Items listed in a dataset
Lemma concat_chunks {A} (l : list A) (s m : nat) :
  concat (map (fun k => take s (drop (k * s) l)) (seq 0 m)) = take (m * s) l.
Proof.
  induction m as [|m IH]; [done|].
  rewrite seq_S, map_app, concat_app, IH. cbn [map concat]. rewrite app_nil_r.
  rewrite <- (take_drop (m * s) (take (S m * s) l)) at 1.
  rewrite take_take. rewrite Nat.min_l by lia. f_equal.
  rewrite skipn_firstn_comm. f_equal. lia.
Qed.

Section Pages.
Context {T : Type} `{Row T}.

Lemma live_rows_perm tbl : live_rows tbl ≡ₚ List.filter (fun r => negb (row_deleted r)) tbl.
Proof. apply merge_sort_Permutation. Qed.

Lemma live_rows_elem tbl r : r ∈ live_rows tbl <-> r ∈ tbl /\ row_deleted r = false.
Proof.
  rewrite live_rows_perm, !list_elem_of_In, filter_In, negb_true_iff. done.
Qed.

#[local] Instance newer_total : Total newer.
Proof. intros x y. unfold newer. lia. Qed.

Lemma live_rows_sorted tbl : Sorted newer (live_rows tbl).
Proof. apply Sorted_merge_sort. apply _. Qed.

Lemma page_items_chunk {A} (l : list A) (k s : nat) :
  (0 < s)%nat -> (k < length l)%nat -> Z.of_nat (length l * s) < 2 ^ 63 ->
  page_items l (Z.of_nat k + 1) (Z.of_nat s) = take s (drop (k * s) l).
Proof.
  intros Hs Hk Hl. unfold page_items. rewrite Nat2Z.id. f_equal. f_equal.
  replace ((Z.of_nat k + 1 - 1) * Z.of_nat s) with (Z.of_nat (k * s)) by lia.
  rewrite wrap64_small; nia.
Qed.

(** For every page size, the pages of a query, read from the first to the
    last its total announces, list each live row exactly once, newest first,
    and nothing else; and each announces the number of rows. *)
Theorem pages_cover_table tbl size :
  1 <= size -> Z.of_nat (length tbl) * size < 2 ^ 63 ->
  let page k := store_Select {| pg_Page := k; pg_Size := size |} tbl in
  let rows := concat (map (fun k => pg_Items (page k)) (seqZ 1 (pg_TotalPages (page 1)))) in
  rows = live_rows tbl /\ Sorted newer rows /\
  (forall r, r ∈ rows <-> r ∈ tbl /\ row_deleted r = false) /\
  forall k, pg_TotalCount (page k) = Z.of_nat (length rows).
Proof.
  intros Hs Hl page rows.
  assert (rows = live_rows tbl) as ->.
  { set (s := Z.to_nat size). set (n := length (live_rows tbl)).
    assert (n <= length tbl)%nat as Hn.
    { unfold n. rewrite (Permutation_length (live_rows_perm tbl)). apply List.filter_length_le. }
    set (m := Z.to_nat (pg_TotalPages (page 1))).
    assert (Z.of_nat m = pg_TotalPages (page 1) /\ (n <= m * s)%nat /\ (m <= n)%nat) as (Hm & Hcov & Hmn).
    { unfold m, page, store_Select, norm_page, NewPage. cbn [pg_TotalPages pg_Size pg_Page].
      destruct (Z.ltb_spec size 1); [lia|]. fold n.
      pose proof (Z.quot_rem' (Z.of_nat n) size) as E.
      pose proof (Z.rem_bound_pos (Z.of_nat n) size ltac:(lia) ltac:(lia)) as B.
      pose proof (Z.quot_pos (Z.of_nat n) size ltac:(lia) ltac:(lia)) as P.
      assert (s = Z.to_nat size) as Es by done.
      assert (Z.of_nat s = size) by lia.
      destruct (Z.eqb_spec (Z.rem (Z.of_nat n) size) 0) as [E0|E0]; rewrite Z2Nat.id by lia; split_and!; try lia; nia. }
    assert (rows = concat (map (fun k => take s (drop (k * s) (live_rows tbl))) (seq 0 m))) as ->.
    { unfold rows, seqZ. rewrite <- Hm, Nat2Z.id. fold m.
      change (map ?f (?g <$> ?l)) with (map f (map g l)). rewrite map_map. f_equal. apply map_ext_in.
      intros k Hk. apply in_seq in Hk.
      unfold page, store_Select, norm_page, NewPage. cbn [pg_Items pg_Page pg_Size].
      destruct (Z.ltb_spec size 1); [lia|]. destruct (Z.ltb_spec (Z.of_nat k + 1) 1); [lia|].
      rewrite <- (page_items_chunk _ k s).
      - unfold s. by rewrite Z2Nat.id by lia.
      - lia.
      - fold n. lia.
      - fold n. unfold s. nia. }
    rewrite concat_chunks. apply take_ge. fold n. lia. }
  split_and!; [done|apply live_rows_sorted|apply live_rows_elem|].
  intros k. reflexivity.
Qed.

(** ** Reading what was written *)

Lemma find_app {A} (f : A -> bool) l l' :
  find f (l ++ l') = match find f l with Some x => Some x | None => find f l' end.
Proof. induction l as [|x l IH]; cbn; [done|]. by destruct (f x). Qed.

Lemma store_Get_Save e tbl id :
  store_Get id (store_Save e tbl) =
  if String.eqb (row_key e) id then (if row_deleted e then None else Some e) else store_Get id tbl.
Proof.
  unfold store_Get, store_Save. rewrite find_app. cbn [find].
  induction tbl as [|r tbl IH]; cbn [List.filter find].
  - destruct (String.eqb_spec (row_key e) id); [|done]. by destruct (row_deleted e).
  - destruct (String.eqb_spec (row_key r) (row_key e)) as [Er|Er]; cbn [negb find].
    + rewrite IH. destruct (String.eqb_spec (row_key e) id) as [Ee|Ee]; [done|].
      destruct (String.eqb_spec (row_key r) id); [congruence|done].
    + destruct (String.eqb_spec (row_key r) id) as [Ei|Ei]; cbn [andb]; [|done].
      destruct (String.eqb_spec (row_key e) id); [congruence|].
      by destruct (row_deleted r).
Qed.

Lemma store_Get_update id f tbl id' :
  (forall r, row_key r = id -> row_key (f r) = id) ->
  (forall r, row_deleted (f r) = row_deleted r) ->
  store_Get id' (store_update id f tbl) =
  (if String.eqb id id' then f <$> store_Get id' tbl else store_Get id' tbl).
Proof.
  intros Hk Hd. unfold store_Get, store_update. induction tbl as [|r tbl IH]; cbn [map find].
  - by destruct (String.eqb id id').
  - destruct (String.eqb_spec (row_key r) id) as [Er|Er].
    + rewrite (Hk r Er), Hd. rewrite Er. destruct (String.eqb_spec id id') as [->|Hne]; cbn [andb]; [|done].
      by destruct (row_deleted r).
    + destruct (String.eqb_spec (row_key r) id') as [Ei|Ei]; cbn [andb]; [|done].
      destruct (String.eqb_spec id id'); [congruence|]. by destruct (row_deleted r).
Qed.

Lemma store_Get_Delete now id tbl id' :
  (forall r, row_key (row_mark_deleted now r) = row_key r) ->
  (forall r, row_deleted (row_mark_deleted now r) = true) ->
  store_Get id' (store_Delete now id tbl) = if String.eqb id id' then None else store_Get id' tbl.
Proof.
  intros Hk Hd. unfold store_Get, store_Delete, store_update. induction tbl as [|r tbl IH]; cbn [map find].
  - by destruct (String.eqb id id').
  - destruct (String.eqb_spec (row_key r) id) as [Er|Er].
    + rewrite Hk, Hd, andb_false_r. rewrite IH.
      destruct (String.eqb_spec id id') as [->|Hne]; [done|]. by rewrite Er, (proj2 (String.eqb_neq id id')).
    + destruct (String.eqb_spec (row_key r) id') as [Ei|Ei]; cbn [andb]; [|done].
      destruct (String.eqb_spec id id'); [congruence|]. by destruct (row_deleted r).
Qed.

Lemma store_Get_key id tbl r : store_Get id tbl = Some r -> row_key r = id /\ row_deleted r = false /\ r ∈ tbl.
Proof.
  unfold store_Get. intros [Hin [Hk%String.eqb_eq Hd%negb_true_iff]%andb_true_iff]%find_some.
  by rewrite list_elem_of_In.
Qed.

End Pages.

(** ** Runs *)

Lemma run_Get_Update now e out tbl id :
  store_Get id (run_Update now e out tbl) =
  if String.eqb (r_ID e) id
  then (fun row => {| rr_run := set_run (r_ID e) (r_Status e) (r_Vars e) (r_Error e) (r_StartedAt e)
                                  (r_FinishedAt e) (rr_run row);
                      rr_output := out; rr_created := rr_created row; rr_updated := now;
                      rr_deleted := rr_deleted row |}) <$> store_Get id tbl
  else store_Get id tbl.
Proof. unfold run_Update. by apply store_Get_update. Qed.

Lemma run_Get_Cancel now id tbl id' :
  store_Get id' (run_Cancel now id tbl) =
  if String.eqb id id' then (fun row => with_run (run_status RunCancelled (rr_run row)) now row) <$> store_Get id' tbl
  else store_Get id' tbl.
Proof. unfold run_Cancel. by apply store_Get_update. Qed.

Lemma run_Get_Delete now id tbl id' :
  store_Get id' (store_Delete (T := RunRow) now id tbl) = if String.eqb id id' then None else store_Get id' tbl.
Proof. by apply store_Get_Delete. Qed.

Lemma RunStatus_round_trip s : RunStatus_string (RunStatus_of_string s) = s.
Proof.
  unfold RunStatus_of_string.
  destruct (String.eqb_spec s "PENDING") as [->|?]; [done|].
  destruct (String.eqb_spec s "RUNNING") as [->|?]; [done|].
  destruct (String.eqb_spec s "COMPLETED") as [->|?]; [done|].
  destruct (String.eqb_spec s "FAILED") as [->|?]; [done|].
  destruct (String.eqb_spec s "PAUSED") as [->|?]; [done|].
  by destruct (String.eqb_spec s "CANCELLED") as [->|?].
Qed.

(** ** Approvals *)

Lemma approval_Get_Update now e tbl token :
  store_Get token (store_UpdateApproval now e tbl) =
  if String.eqb (ap_Token e) token
  then (fun row => {| ar_info := set_approval (ap_ID (ar_info row)) (ap_Token e) (ap_Status e) (ap_Approved e)
                                   (ap_Comment e) (ap_ResolvedAt e) (ar_info row);
                      ar_created := ar_created row; ar_updated := now; ar_deleted := ar_deleted row |})
       <$> store_Get token tbl
  else store_Get token tbl.
Proof. unfold store_UpdateApproval. by apply store_Get_update. Qed.

(** ** Flow definitions *)

(** Every flow has one version, numbered 1. *)
Definition versions_ok (tbl : list FlowVersionInfo) : Prop :=
  NoDup (fv_FlowID <$> tbl) /\ Forall (fun v => fv_Version v = 1) tbl.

[Problem details] Print exactly the lines above, between the one holding "(0 < s)%nat" and the one holding "Theorem pages_cover_table tbl", inclusive, and nothing besides.

[Your response]
  (0 < s)%nat -> (k < length l)%nat -> Z.of_nat (length l * s) < 2 ^ 63 ->
  page_items l (Z.of_nat k + 1) (Z.of_nat s) = take s (drop (k * s) l).
Proof.
  intros Hs Hk Hl. unfold page_items. rewrite Nat2Z.id. f_equal. f_equal.
  replace ((Z.of_nat k + 1 - 1) * Z.of_nat s) with (Z.of_nat (k * s)) by lia.
  rewrite wrap64_small; nia.
Qed.

(** For every page size, the pages of a query, read from the first to the
    last its total announces, list each live row exactly once, newest first,
    and nothing else; and each announces the number of rows. *)
Theorem pages_cover_table tbl size :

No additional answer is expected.